Whenever the word "Some" appears in a line of the data below, copy that line.

Data records
--------------------------------------------------

(** The partition's domain map: exactly the hosts of the cluster map that a
    block of that domain owns. *)
Lemma domainsForBlocks_lookup all blocks d n hi :
  wf all →
  lookup2 (domainsForBlocks all blocks) d n = Some hi ↔
  lookup2 all d n = Some hi ∧ ∃ b, b ∈ blocks ∧ b_name b = d ∧ n ∈ b_nodes b.
Proof.
  intros Hall. unfold domainsForBlocks.
  apply (foldl_prefix_inv (λ l m, lookup2 m d n = Some hi ↔
    lookup2 all d n = Some hi ∧ ∃ b, b ∈ l ∧ b_name b = d ∧ n ∈ b_nodes b)).
  { unfold lookup2 at 1, NewDomainMap. rewrite lookup_empty. set_solver. }
  intros l1 b l2 m _ IH. case_decide as Hb.
  { rewrite IH. split; [set_solver|]. intros [Hl (b' & Hin & Hn & ?)]. split; [done|].
    apply elem_of_app in Hin as [?|?%list_elem_of_singleton]; [by exists b'|subst b'].
    exfalso. unfold lookup2 in Hl. destruct (all !! d) as [hosts|] eqn:Hd; [|done].
    destruct (Hall d hosts Hd) as [? _]. congruence. }
  destruct (all !! b_name b) as [hosts|] eqn:Hd.
  - destruct (Hall _ _ Hd) as (Hne & _ & Hh). rewrite own_hosts_lookup by done. rewrite IH.
    split.
    + intros [(-> & Hin & Hn)|[[Hl (b' & ? & ? & ?)] _]].
      * unfold lookup2. rewrite Hd. set_solver.
      * split; [done|]. exists b'. set_solver.
    + intros [Hl (b' & Hin & Hn & Hin')].
      destruct (decide (d = b_name b ∧ n ∈ b_nodes b)) as [[-> Hnb]|Hno].
      * left. unfold lookup2 in Hl. rewrite Hd in Hl. done.
      * right. split; [|naive_solver]. split; [done|]. exists b'.
        apply elem_of_app in Hin as [?|?%list_elem_of_singleton]; [done|subst b'; naive_solver].
  - rewrite IH. split; [set_solver|]. intros [Hl (b' & Hin & Hn & ?)]. split; [done|].
    apply elem_of_app in Hin as [?|?%list_elem_of_singleton]; [by exists b'|subst b' d].
    unfold lookup2 in Hl. by rewrite Hd in Hl.
Qed.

--------------------------------------------------

▶ _Solution for this problem_
  lookup2 (domainsForBlocks all blocks) d n = Some hi ↔
  lookup2 all d n = Some hi ∧ ∃ b, b ∈ blocks ∧ b_name b = d ∧ n ∈ b_nodes b.
  apply (foldl_prefix_inv (λ l m, lookup2 m d n = Some hi ↔
    lookup2 all d n = Some hi ∧ ∃ b, b ∈ l ∧ b_name b = d ∧ n ∈ b_nodes b)).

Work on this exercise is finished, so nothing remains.